▸ **Your instructions**: From the records below, set down exactly the lines starting with the line that contains "Fixpoint blocks (n" and going on through the line that contains "[os.path.join(p, x)] appends". Nothing else is wanted.

▸ **Material for this task**:
(** * folder_sync: one-way recursive synchronisation of a replica directory

    A shallow embedding of [src/folder_sync.py].  The program works on a
    live file system through [os], [shutil], [filecmp.dircmp] and
    [hashlib.md5]; those library calls are modelled here on a tree-shaped
    file system, and the program's own functions ([calculate_md5],
    [files_are_different], [sync_folders]) are transcribed on top of them
    in a small state-and-exception monad. *)

From Stdlib Require Import List String Ascii Bool Arith ZArith Lia.
From Stdlib.Strings Require Import Byte.
Import ListNotations.
Local Open Scope string_scope.
Local Open Scope list_scope.

Set Warnings "-register-all".

(* ===================================================================== *)
(** ** MD5 (RFC 1321), the digest behind [hashlib.md5] *)
(* ===================================================================== *)

Module MD5.
Local Open Scope Z_scope.

Definition wrap32 (x : Z) : Z := x mod 2 ^ 32.

Definition add32 (x y : Z) : Z := wrap32 (x + y).

Definition not32 (x : Z) : Z := Z.lxor x (2 ^ 32 - 1).

Definition rotl32 (x : Z) (n : Z) : Z :=
  Z.lor (wrap32 (Z.shiftl x n)) (Z.shiftr x (32 - n)).

Definition shifts : list Z :=
  [ 7; 12; 17; 22;  7; 12; 17; 22;  7; 12; 17; 22;  7; 12; 17; 22;
    5;  9; 14; 20;  5;  9; 14; 20;  5;  9; 14; 20;  5;  9; 14; 20;
    4; 11; 16; 23;  4; 11; 16; 23;  4; 11; 16; 23;  4; 11; 16; 23;
    6; 10; 15; 21;  6; 10; 15; 21;  6; 10; 15; 21;  6; 10; 15; 21 ].

Definition sines : list Z :=
  [ 0xd76aa478; 0xe8c7b756; 0x242070db; 0xc1bdceee;
    0xf57c0faf; 0x4787c62a; 0xa8304613; 0xfd469501;
    0x698098d8; 0x8b44f7af; 0xffff5bb1; 0x895cd7be;
    0x6b901122; 0xfd987193; 0xa679438e; 0x49b40821;
    0xf61e2562; 0xc040b340; 0x265e5a51; 0xe9b6c7aa;
    0xd62f105d; 0x02441453; 0xd8a1e681; 0xe7d3fbc8;
    0x21e1cde6; 0xc33707d6; 0xf4d50d87; 0x455a14ed;
    0xa9e3e905; 0xfcefa3f8; 0x676f02d9; 0x8d2a4c8a;
    0xfffa3942; 0x8771f681; 0x6d9d6122; 0xfde5380c;
    0xa4beea44; 0x4bdecfa9; 0xf6bb4b60; 0xbebfbc70;
    0x289b7ec6; 0xeaa127fa; 0xd4ef3085; 0x04881d05;
    0xd9d4d039; 0xe6db99e5; 0x1fa27cf8; 0xc4ac5665;
    0xf4292244; 0x432aff97; 0xab9423a7; 0xfc93a039;
    0x655b59c3; 0x8f0ccc92; 0xffeff47d; 0x85845dd1;
    0x6fa87e4f; 0xfe2ce6e0; 0xa3014314; 0x4e0811a1;
    0xf7537e82; 0xbd3af235; 0x2ad7d2bb; 0xeb86d391 ].

(** The four chaining words A, B, C, D. *)
Record regs : Type := Regs { rA : Z; rB : Z; rC : Z; rD : Z }.

Definition init_regs : regs :=
  Regs 0x67452301 0xefcdab89 0x98badcfe 0x10325476.

Definition byteZ (b : byte) : Z := Z.of_N (Byte.to_N b).

(** Little-endian 32-bit word [i] of a 64-byte block. *)
Definition word_at (block : list Z) (i : nat) : Z :=
  let b k := nth (4 * i + k) block 0 in
  b 0%nat + 2 ^ 8 * b 1%nat + 2 ^ 16 * b 2%nat + 2 ^ 24 * b 3%nat.

Definition round (block : list Z) (r : regs) (i : nat) : regs :=
  let '(Regs a b c d) := r in
  let '(f, g) :=
    if (i <? 16)%nat then (Z.lor (Z.land b c) (Z.land (not32 b) d), i)
    else if (i <? 32)%nat then
      (Z.lor (Z.land d b) (Z.land (not32 d) c), (5 * i + 1) mod 16)%nat
    else if (i <? 48)%nat then (Z.lxor b (Z.lxor c d), (3 * i + 5) mod 16)%nat
    else (Z.lxor c (Z.lor b (not32 d)), (7 * i) mod 16)%nat in
  let f' := add32 (add32 (add32 f a) (nth i sines 0)) (word_at block g) in
  Regs d (add32 b (rotl32 f' (nth i shifts 0))) b c.

Definition compress (r : regs) (block : list Z) : regs :=
  let r' := fold_left (round block) (seq 0 64) r in
  Regs (add32 (rA r) (rA r')) (add32 (rB r) (rB r'))
       (add32 (rC r) (rC r')) (add32 (rD r) (rD r')).

Definition le_bytes (n : nat) (x : Z) : list Z :=
  map (fun k => Z.shiftr x (8 * Z.of_nat k) mod 256) (seq 0 n).

(** Message padding: a 1 bit, zeros up to 56 mod 64, the bit length. *)
Definition pad (msg : list Z) : list Z :=
  let len := List.length msg in
  let zeros := ((64 + 55 - len mod 64) mod 64)%nat in
  msg ++ [0x80] ++ repeat 0 zeros ++ le_bytes 8 (8 * Z.of_nat len).

Fixpoint blocks (n : nat) (l : list Z) : list (list Z) :=
  match n with
  | O => []
  | S n' => firstn 64 l :: blocks n' (skipn 64 l)
  end.

Definition digest_bytes (msg : list byte) : list Z :=
  let p := pad (map byteZ msg) in
  let r := fold_left compress (blocks (List.length p / 64) p) init_regs in
  le_bytes 4 (rA r) ++ le_bytes 4 (rB r) ++ le_bytes 4 (rC r) ++ le_bytes 4 (rD r).

Definition hex_digit (x : Z) : ascii :=
  nth (Z.to_nat x)
      (list_ascii_of_string "0123456789abcdef") "0"%char.

Fixpoint hex (l : list Z) : string :=
  match l with
  | [] => EmptyString
  | x :: l' => String (hex_digit (x / 16)) (String (hex_digit (x mod 16)) (hex l'))
  end.

(** [hashlib.md5(msg).hexdigest()] *)
Definition hexdigest (msg : list byte) : string := hex (digest_bytes msg).

End MD5.

Arguments MD5.hexdigest msg : simpl never.

Definition bytes := list byte.

Definition b (s : string) : bytes := list_byte_of_string s.

(* ===================================================================== *)
(** ** The file system *)
(* ===================================================================== *)

(** A path is the list of its components below the file-system root;
    [os.path.join(p, x)] appends one component. *)
Definition name := string.
Definition path := list name.

Definition join (p : path) (x : name) : path := p ++ [x].

(** A regular file with its contents, or a directory with its entries in
    the order in which the operating system lists them.  [readable] is the
    owner's read permission: a file that cannot be opened for reading, a
    directory that cannot be listed. *)
Inductive node : Type :=
| File (readable : bool) (data : bytes)
| Dir (readable : bool) (entries : list (name * node)).

Definition entries_t := list (name * node).

Fixpoint entry (es : entries_t) (x : name) : option node :=
  match es with
  | [] => None
  | (y, n) :: es' => if String.eqb x y then Some n else entry es' x
  end.

Fixpoint set_entry (x : name) (v : node) (es : entries_t) : entries_t :=
  match es with
  | [] => [(x, v)]
  | (y, n) :: es' =>
      if String.eqb x y then (x, v) :: es' else (y, n) :: set_entry x v es'
  end.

▸ **Result for this task**:
Fixpoint blocks (n : nat) (l : list Z) : list (list Z) :=
  match n with
  | O => []
  | S n' => firstn 64 l :: blocks n' (skipn 64 l)
  end.

Definition digest_bytes (msg : list byte) : list Z :=
  let p := pad (map byteZ msg) in
  let r := fold_left compress (blocks (List.length p / 64) p) init_regs in
  le_bytes 4 (rA r) ++ le_bytes 4 (rB r) ++ le_bytes 4 (rC r) ++ le_bytes 4 (rD r).

Definition hex_digit (x : Z) : ascii :=
  nth (Z.to_nat x)
      (list_ascii_of_string "0123456789abcdef") "0"%char.

Fixpoint hex (l : list Z) : string :=
  match l with
  | [] => EmptyString
  | x :: l' => String (hex_digit (x / 16)) (String (hex_digit (x mod 16)) (hex l'))
  end.

(** [hashlib.md5(msg).hexdigest()] *)
Definition hexdigest (msg : list byte) : string := hex (digest_bytes msg).

End MD5.

Arguments MD5.hexdigest msg : simpl never.

Definition bytes := list byte.

Definition b (s : string) : bytes := list_byte_of_string s.

(* ===================================================================== *)
(** ** The file system *)
(* ===================================================================== *)

(** A path is the list of its components below the file-system root;
    [os.path.join(p, x)] appends one component. *)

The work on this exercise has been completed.